▸ Your instructions:
Please report how many lines of the listing contain the string "apply", giving the number only.

▸ Available data:
★ ★ ★ ★ ★

Lemma AddProduction_first_strict (I : string) (P : Production) (w : World) :
  Factory.produceFunctions I w !! IProducible.typeId P = None →
  AddProduction.AddProduction true I P w = Aborted.
Proof. intros Hf. run. by rewrite Hf. Qed.

(** Without assertions the constructor always runs to completion. *)
Lemma AddProduction_total (I : string) (P : Production) (w : World) :
  ∃ w', AddProduction.AddProduction false I P w = Done () w'.
Proof.
  destruct (Factory.produceFunctions I w !! IProducible.typeId P) as [f|] eqn:Hf.
  - eexists. by apply AddProduction_duplicate.
  - eexists. by apply AddProduction_first.
Qed.

(** Whenever the constructor completes, the tables are the old ones with
    the one new entry, and the object store is the old one. *)
Lemma AddProduction_done (strict : bool) (I : string) (P : Production)
    (w w' : World) :
  AddProduction.AddProduction strict I P w = Done () w' →
  statics w' = <[I := registration I P w]> (statics w) ∧ heap w' = heap w.
Proof.
  destruct (Factory.produceFunctions I w !! IProducible.typeId P) as [f|] eqn:Hf.
  - rewrite (AddProduction_duplicate _ _ _ _ _ Hf). by intros [= <-].
  - destruct strict.
    + by rewrite AddProduction_first_strict.
    + rewrite AddProduction_first by done. by intros [= <-].
Qed.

★ ★ ★ ★ ★

▸ Answer to this exercise:
2